Com o tema “Resistir! Em defesa da engenharia e da soberania nacional”, o 11º Consenge ocorreu em Curitiba, com mais de 300 participantes e o maior número de mulheres da história dos Congressos e ainda contou com aula magna do senador Roberto Requião (PMDB-PR) e palestras com o embaixador Samuel Pinheiro Guimarães; o historiador e professor Valter Pomar; o economista e ex-presidente do Ipea, Marcio Pochmann e a socióloga e pesquisadora Maria Rosa Lombardi. O evento foi realizado pela Federação Interestadual de Sindicatos de Engenheiros (Fisenge), que tem sede no Rio de Janeiro, e pelo Sindicato dos Engenheiros do Paraná (Senge-PR). Ao longo dos quatro dias, filiados aos 12 sindicatos que compõem a Federação, tiveram como debate central a defesa da engenharia e da soberania nacional.  Também foi eleita a nova diretoria da Fisenge, cuja presidência é ocupada pelo reeleito engenheiro Clovis Nascimento. A cobertura completa está disponível no site: www.fisenge.org.br e no facebook.com/federacaofisenge

 

Confira a íntegra da Carta de Curitiba:

Carta de Curitiba

 

No marco dos 100 anos da primeira Greve Geral no Brasil e da Revolução Russa, nós, engenheiras e engenheiros reunidos no 11º Congresso Nacional de Sindicatos de Engenheiros (Consenge), manifestamos a urgência de um projeto de país comprometido com a engenharia brasileira, a soberania nacional e a classe trabalhadora. Fizemos o maior Congresso da história, com mais de 300 participantes, além da maior delegação de mulheres e de estudantes, frutos da construção do Coletivo de Mulheres da Fisenge e do Coletivo Nacional de Estudantes, em diversos estados.   

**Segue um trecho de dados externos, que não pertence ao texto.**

(* ===== verification/VehicleObjectPool.v ===== *)
(** * VehicleObjectPool

    The recycling pools of [VehicleObjectPool.h] and [VehicleObjectPool.cpp]:
    [ObjectPool] (a FIFO of free objects bounded by their total size),
    [InternalPool] (the pool of one property type and vector size) and
    [VehiclePropValuePool] (the map of pools and the [obtain] entry points).

    A [recyclable_ptr] is the object together with its deleter: [None] for the
    disposable deleter, [Some key] for the pool the object goes back to.
    [ObjectPool::mPoolObjectsSize] has no initialiser and the constructor does
    not set it; [uninit_size] stands for the value it happens to hold when a
    pool is created. *)

From stdpp Require Import base gmap list strings.
From Stdlib Require Import ZArith Lia.
From S2P Require Import Prelude Float32 VehicleTypes VehicleUtils.

Local Open Scope Z_scope.

(** ** State *)

Record PoolStats : Type := mkPoolStats {
  Obtained : Z; Created : Z; Recycled : Z; Deleted : Z }.

Record InternalPool : Type := mkInternalPool {
  mPropType : Z;
  mVectorSize : nat;
  ip_maxPoolObjectsSize : Z;
  mObjects : list VehiclePropValue;
  mPoolObjectsSize : Z;
}.

Record VehiclePropValuePool : Type := mkValuePool {
  mMaxRecyclableVectorSize : Z;
  mMaxPoolObjectsSize : Z;
  mValueTypePools : gmap Z InternalPool;
  pool_stats : PoolStats;
}.

Record Recyclable : Type := mkRecyclable { obj : VehiclePropValue; deleter : option Z }.

Definition set_obj (v : VehiclePropValue) (r : Recyclable) : Recyclable :=
  mkRecyclable v (deleter r).

Definition incU32 (z : Z) : Z := (z + 1) mod two32.
Definition incObtained (s : PoolStats) : PoolStats :=
  mkPoolStats (incU32 (Obtained s)) (Created s) (Recycled s) (Deleted s).
Definition incCreated (s : PoolStats) : PoolStats :=
  mkPoolStats (Obtained s) (incU32 (Created s)) (Recycled s) (Deleted s).
Definition incRecycled (s : PoolStats) : PoolStats :=
  mkPoolStats (Obtained s) (Created s) (incU32 (Recycled s)) (Deleted s).
Definition incDeleted (s : PoolStats) : PoolStats :=
  mkPoolStats (Obtained s) (Created s) (Recycled s) (incU32 (Deleted s)).

Definition set_objects (os : list VehiclePropValue) (sz : Z) (ip : InternalPool) : InternalPool :=
  mkInternalPool (mPropType ip) (mVectorSize ip) (ip_maxPoolObjectsSize ip) os sz.

(** ** One pool *)

Definition InternalPool_createObject (ip : InternalPool) : VehiclePropValue :=
  createVehiclePropValueVec (mPropType ip) (mVectorSize ip).

Definition ObjectPool_obtain (ip : InternalPool) (st : PoolStats) :
    VehiclePropValue * InternalPool * PoolStats :=
  match mObjects ip with
  | [] => (InternalPool_createObject ip, ip, incCreated (incObtained st))
  | o :: os =>
      (o, set_objects os (to_u64 (mPoolObjectsSize ip - getVehiclePropValueSize o)) ip,
       incObtained st)
  end.

Definition ObjectPool_recycle (o : VehiclePropValue) (ip : InternalPool) (st : PoolStats) :
    InternalPool * PoolStats :=
  let objectSize := getVehiclePropValueSize o in
  if (ip_maxPoolObjectsSize ip <? objectSize)
     || (to_u64 (ip_maxPoolObjectsSize ip - objectSize) <? mPoolObjectsSize ip)
  then (ip, incDeleted st)
  else (set_objects (mObjects ip ++ [o]) (to_u64 (mPoolObjectsSize ip + objectSize)) ip,
        incRecycled st).

Definition vec_check {A} (ip : InternalPool) (vec : list A) (isVectorType : bool) : bool :=
  Nat.eqb (length vec) (if isVectorType then mVectorSize ip else 0).

Definition InternalPool_check (ip : InternalPool) (v : RawPropValues) : bool :=
  let ty := mPropType ip in
  vec_check ip (int32Values v) ((VehiclePropertyType.INT32 =? ty)
    || (VehiclePropertyType.INT32_VEC =? ty) || (VehiclePropertyType.BOOLEAN =? ty)) &&
  vec_check ip (floatValues v) ((VehiclePropertyType.FLOAT =? ty)
    || (VehiclePropertyType.FLOAT_VEC =? ty)) &&
  vec_check ip (int64Values v) ((VehiclePropertyType.INT64 =? ty)
    || (VehiclePropertyType.INT64_VEC =? ty)) &&
  vec_check ip (byteValues v) (VehiclePropertyType.BYTES =? ty) &&
  Nat.eqb (String.length (stringValue v)) 0.

(** An object whose vectors no longer fit the pool is discarded. *)
Definition InternalPool_recycle (o : VehiclePropValue) (ip : InternalPool) (st : PoolStats) :
    InternalPool * PoolStats :=
  if negb (InternalPool_check ip (value o)) then (ip, st)
  else ObjectPool_recycle o ip st.

(** ** The map of pools *)

Definition isSingleValueType (type : Z) : bool :=
  (type =? VehiclePropertyType.BOOLEAN) || (type =? VehiclePropertyType.INT32)
  || (type =? VehiclePropertyType.INT64) || (type =? VehiclePropertyType.FLOAT).

Definition isComplexType (type : Z) : bool :=
  (type =? VehiclePropertyType.MIXED) || (type =? VehiclePropertyType.STRING).

Definition isDisposable (p : VehiclePropValuePool) (type : Z) (vectorSize : nat) : bool :=
  Nat.eqb vectorSize 0 || (mMaxRecyclableVectorSize p <? Z.of_nat vectorSize)
  || isComplexType type.

Section pool.
  Context (uninit_size : Z).

Definition poolKey (type : Z) (vectorSize : nat) : Z :=
  Z.lor (to_i32 type) (to_i32 (Z.of_nat vectorSize)).

Definition newInternalPool (p : VehiclePropValuePool) (type : Z) (vectorSize : nat) : InternalPool :=
  mkInternalPool type vectorSize (mMaxPoolObjectsSize p) [] uninit_size.

Definition set_pool (key : Z) (ip : InternalPool) (st : PoolStats) (p : VehiclePropValuePool) :
    VehiclePropValuePool :=
  mkValuePool (mMaxRecyclableVectorSize p) (mMaxPoolObjectsSize p)
    (<[key := ip]> (mValueTypePools p)) st.

Definition obtainRecyclable (type : Z) (vectorSize : nat) (p : VehiclePropValuePool) :
    Recyclable * VehiclePropValuePool :=
  let key := poolKey type vectorSize in
  let ip := default (newInternalPool p type vectorSize) (mValueTypePools p !! key) in
  let '(o, ip', st') := ObjectPool_obtain ip (pool_stats p) in
  (mkRecyclable o (Some key), set_pool key ip' st' p).

Definition obtainDisposable (type : Z) (vectorSize : nat) : Recyclable :=
  mkRecyclable (createVehiclePropValueVec type vectorSize) None.

Definition obtainVec (type : Z) (vectorSize : nat) (p : VehiclePropValuePool) :
    Recyclable * VehiclePropValuePool :=
  let vectorSize' :=
    if isSingleValueType type then 1%nat
    else if isComplexType type then 0%nat else vectorSize in
  if isDisposable p type vectorSize' then (obtainDisposable type vectorSize', p)
  else obtainRecyclable type vectorSize' p.

Definition obtain (type : Z) (p : VehiclePropValuePool) : Recyclable * VehiclePropValuePool :=
  if isComplexType type then obtainVec type 0 p else obtainVec type 1 p.

Definition obtainCopy (src : VehiclePropValue) (p : VehiclePropValuePool) :
    Recyclable * VehiclePropValuePool :=
  let type := getPropType (prop src) in
  let vectorSize := getVehicleRawValueVectorSize (value src) type in
  let '(dest, p') := obtainVec type vectorSize p in
  let o := obj dest in
  (set_obj (mkPropValue (timestamp src) (areaId src) (prop src) (status src)
              (copyVehicleRawValue (value o) (value src))) dest, p').

(** [vec[0] = x]; [None] when the vector is empty. *)
Definition store0 {A} (x : A) (l : list A) : option (list A) :=
  match l with [] => None | _ :: l' => Some (x :: l') end.

Definition obtainInt32 (x : Z) (p : VehiclePropValuePool) :
    option (Recyclable * VehiclePropValuePool) :=
  let '(r, p') := obtain VehiclePropertyType.INT32 p in
  let v := value (obj r) in
  match store0 x (int32Values v) with
  | Some l => Some (set_obj (set_value (mkRaw l (floatValues v) (int64Values v) (byteValues v)
                                          (stringValue v)) (obj r)) r, p')
  | None => None
  end.

Definition obtainInt64 (x : Z) (p : VehiclePropValuePool) :
    option (Recyclable * VehiclePropValuePool) :=
  let '(r, p') := obtain VehiclePropertyType.INT64 p in
  let v := value (obj r) in
  match store0 x (int64Values v) with
  | Some l => Some (set_obj (set_value (mkRaw (int32Values v) (floatValues v) l (byteValues v)
                                          (stringValue v)) (obj r)) r, p')
  | None => None
  end.

Definition obtainFloat (x : f32) (p : VehiclePropValuePool) :
    option (Recyclable * VehiclePropValuePool) :=
  let '(r, p') := obtain VehiclePropertyType.FLOAT p in
  let v := value (obj r) in
  match store0 x (floatValues v) with
  | Some l => Some (set_obj (set_value (mkRaw (int32Values v) l (int64Values v) (byteValues v)
                                          (stringValue v)) (obj r)) r, p')
  | None => None
  end.

Definition obtainString (s : string) (p : VehiclePropValuePool) :
    Recyclable * VehiclePropValuePool :=
  let '(r, p') := obtain VehiclePropertyType.STRING p in
  let v := value (obj r) in
  (set_obj (set_value (mkRaw (int32Values v) (floatValues v) (int64Values v) (byteValues v) s)
              (obj r)) r, p').

Definition obtainComplex (p : VehiclePropValuePool) : Recyclable * VehiclePropValuePool :=
  obtain VehiclePropertyType.MIXED p.

Definition obtainBoolean (b : bool) (p : VehiclePropValuePool) :
    option (Recyclable * VehiclePropValuePool) :=
  obtainInt32 (if b then 1 else 0) p.

(** The destructor of a [recyclable_ptr]: the holder may have changed the
    object; the deleter decides where it goes. *)
Definition destroy (r : Recyclable) (p : VehiclePropValuePool) : VehiclePropValuePool :=
  match deleter r with
  | None => p
  | Some key =>
      match mValueTypePools p !! key with
      | Some ip => let '(ip', st') := InternalPool_recycle (obj r) ip (pool_stats p) in
                   set_pool key ip' st' p
      | None => p
      end
  end.

(** ** Histories of a pool: every interleaving of [obtain] and destruction *)

Inductive pool_step : VehiclePropValuePool → VehiclePropValuePool → Prop :=
| step_obtain type n p : type mod 65536 = 0 → in_i32 type → pool_step p (snd (obtainVec type n p))
| step_destroy r p : pool_step p (destroy r p).

Definition newPool (maxVec maxSize : Z) : VehiclePropValuePool :=
  mkValuePool maxVec maxSize ∅ (mkPoolStats 0 0 0 0).

Definition pool_reachable (maxVec maxSize : Z) : VehiclePropValuePool → Prop :=
  rtc pool_step (newPool maxVec maxSize).

End pool.

(** ** Pool keys *)

Lemma lor_add_disjoint q n : 0 ≤ n < 65536 → Z.lor (q * 65536) n = q * 65536 + n.
Proof.
  intros Hn. rewrite <- Z.add_lor_land.
  replace (Z.land (q * 65536) n) with 0; [lia|].
  replace n with (Z.land n (Z.ones 16)) by (rewrite Z.land_ones by lia; apply Z.mod_small; lia).
  rewrite (Z.land_comm n), Z.land_assoc, Z.land_ones by lia.
  replace ((q * 65536) mod 2 ^ 16) with 0; [done|].
  symmetry. apply Z.mod_mul. done.
Qed.

Definition poolable (type : Z) (n : nat) : Prop :=
  type mod 65536 = 0 ∧ in_i32 type ∧ (0 < n)%nat ∧ Z.of_nat n < 65536.

Lemma poolKey_add type n : poolable type n → poolKey type n = type + Z.of_nat n.
Proof.
  intros (Ht & Hi & Hn & Hb). unfold poolKey.
  rewrite !to_i32_id by (done || (unfold in_i32, two31; lia)).
  apply Z.mod_divide in Ht as [q ->]; [|done]. apply lor_add_disjoint. lia.
Qed.

(** A key determines the property type and the vector size. *)
Lemma poolKey_inj t1 n1 t2 n2 :
  poolable t1 n1 → poolable t2 n2 → poolKey t1 n1 = poolKey t2 n2 → t1 = t2 ∧ n1 = n2.
Proof.
  intros H1 H2. rewrite !poolKey_add by done.
  destruct H1 as ([q1 ->]%Z.mod_divide & _ & _ & Hb1); [|done].
  destruct H2 as ([q2 ->]%Z.mod_divide & _ & _ & Hb2); [|done].
  intros Hk. assert (q1 = q2) by lia. subst. split; [done|]. lia.
Qed.

(** ** The invariant of the pools *)

Definition total_size (os : list VehiclePropValue) : Z :=
  foldr (λ o acc, getVehiclePropValueSize o + acc) 0 os.

Lemma total_size_app os1 os2 : total_size (os1 ++ os2) = total_size os1 + total_size os2.
Proof. induction os1 as [|o os1 IH]; cbn [app total_size foldr]; [done|]. unfold total_size in *. lia. Qed.
(** An inadmissible write. *)
Lemma writeStamped_rejected s v us m :
  ¬ admissible s v → writeStamped v us m s = (s, Err INVALID_ARG).
Proof.
  intros Hna. unfold writeStamped, getRecordLocked.
  destruct (mRecordsByPropId s !! prop v) as [record|] eqn:Hrec; [|done].
  destruct (negb (isGlobalProp (prop v)) && _) eqn:Har; [done|].
  destruct (values record !! getRecordIdLocked v record) as [o|] eqn:Ho.
  - destruct (Z.ltb_spec (timestamp v) (timestamp o)); [done|].
    exfalso. apply Hna. exists record. split_and!; [done| |intros; simplify_eq/=; congruence || lia].
    destruct (isGlobalProp _); [by left|right]. by destruct (getAreaConfigOf _ _).
  - exfalso. apply Hna. exists record. split_and!; [done| |intros; congruence].
    destruct (isGlobalProp _); [by left|right]. by destruct (getAreaConfigOf _ _).
Qed.

Lemma emit_nil s : emit [] s = s.
Proof. destruct s. unfold emit. cbn. by rewrite app_nil_r. Qed.

(** An admissible write. *)
Lemma writeStamped_accepted s v us m record :
  admissible s v → mRecordsByPropId s !! prop v = Some record →
  let recId := getRecordIdLocked v record in
  let old := values record !! recId in
  let v' := write_status us old v in
  writeStamped v us m s =
    (emit (write_events s m old v')
       (set_records (<[prop v := set_values (<[recId := v']> (values record)) record]>
                       (mRecordsByPropId s)) s), Ok tt).
Proof.
  intros (record' & Hrec' & Har & Hts) Hrec. rewrite Hrec in Hrec'. injection Hrec' as <-.
  intros recId old v'. unfold writeStamped, getRecordLocked. rewrite Hrec. fold recId old.
  replace (negb (isGlobalProp (prop v)) && _) with false.
  2: { destruct Har as [->|[ac ->]]; [done|]. by destruct (isGlobalProp _). }
  replace (match old with Some o => timestamp v <? timestamp o | None => false end) with false.
  2: { destruct old as [o|] eqn:Ho; [|done]. symmetry. apply Z.ltb_ge. by apply Hts. }
  fold v'. unfold write_events. fold (changes old v').
  destruct m; [destruct (changes old v')| |]; by rewrite ?emit_nil.
Qed.

Lemma writeValue_stamped tick s v us m uct :
  writeValue tick v us m uct s =
  writeStamped (stamped tick uct s v) us m (if uct then bump_clock s else s).
Proof. by destruct uct. Qed.

#[export] Instance admissible_dec s v : Decision (admissible s v).
Proof.
  destruct (mRecordsByPropId s !! prop v) as [record|] eqn:Hrec;
    [|right; intros (? & ? & _); congruence].
  assert (Decision (isGlobalProp (prop v) = true ∨ is_Some (getAreaConfigOf v (propConfig record))))
    as [Ha|Ha] by (destruct (isGlobalProp (prop v)); [left; by left|];
                   destruct (getAreaConfigOf _ _); [left; by right; eexists|
                     right; by intros [?|[? ?]]]).
  2: { right. intros (? & Hr & ? & _). rewrite Hrec in Hr. by injection Hr as <-. }
  destruct (values record !! getRecordIdLocked v record) as [o|] eqn:Ho;
    [destruct (decide (timestamp o ≤ timestamp v)) as [Hts|Hts]|].
  - left. exists record. split_and!; [done..|]. by intros ? [= <-]%(eq_trans (eq_sym Ho)).
  - right. intros (? & Hr & _ & Hall). rewrite Hrec in Hr. injection Hr as <-. by apply Hts, Hall.
  - left. exists record. split_and!; [done..|]. intros ? Hs. by rewrite Ho in Hs.
Defined.

Lemma writeValue_effect tick s v us m uct :
  let v1 := stamped tick uct s v in
  let '(s', res) := writeValue tick v us m uct s in
  (res = Ok tt ↔ admissible s v1) ∧
  (¬ admissible s v1 →
     res = Err INVALID_ARG ∧ emitted s' = emitted s ∧ ∀ p r, stored s' p r = stored s p r) ∧
  (∀ record, admissible s v1 → mRecordsByPropId s !! prop v1 = Some record →
     let recId := getRecordIdLocked v1 record in
     let v' := write_status us (values record !! recId) v1 in
     emitted s' = emitted s ++ write_events s m (values record !! recId) v' ∧
     ∀ p r, stored s' p r =
       if decide (p = prop v1 ∧ r = recId) then Some v' else stored s p r).
Proof.
  intros v1. rewrite writeValue_stamped. fold v1.
  set (s1 := if uct then bump_clock s else s).
  assert (admissible s1 v1 ↔ admissible s v1) as Hadm by (by destruct uct).
  assert (mRecordsByPropId s1 = mRecordsByPropId s) as Hs1 by (by destruct uct).
  destruct (decide (admissible s v1)) as [Ha|Hna].
  - pose proof Ha as (record & Hrec & _ & _).
    rewrite (writeStamped_accepted s1 v1 us m record) by (rewrite ?Hadm, ?Hs1; done).
    split_and!; [done|done|]. intros record' _ Hrec'. rewrite Hrec in Hrec'. injection Hrec' as <-.
    cbn zeta. split; [by destruct uct|]. intros p r. rewrite stored_emit.
    rewrite stored_set_values by (by rewrite Hs1).
    destruct (decide (p = prop v1)) as [->|Hp].
    + destruct (decide (r = getRecordIdLocked v1 record)) as [->|Hr].
      * rewrite decide_True by done. by rewrite lookup_insert_eq.
      * rewrite decide_False by naive_solver. rewrite lookup_insert_ne by done.
        unfold stored. by rewrite Hrec.
    + rewrite decide_False by naive_solver. unfold stored. by rewrite Hs1.
  - rewrite writeStamped_rejected by (by rewrite Hadm).
    split_and!; [split; [done|tauto]|by destruct uct|tauto].
Qed.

Com a consolidação do golpe ao mandato da presidenta Dilma Rousseff, a engenharia brasileira sofre um inaceitável processo de criminalização, com empresas nacionais fechadas, obras paralisadas e milhares de profissionais demitidos. Estas são consequências intoleráveis, frutos da crise política capitaneada pela Operação Lava Jato. Repudiamos a corrupção e exigimos a responsabilização de todas as pessoas envolvidas em desvios de conduta, sem a penalização das empresas nacionais.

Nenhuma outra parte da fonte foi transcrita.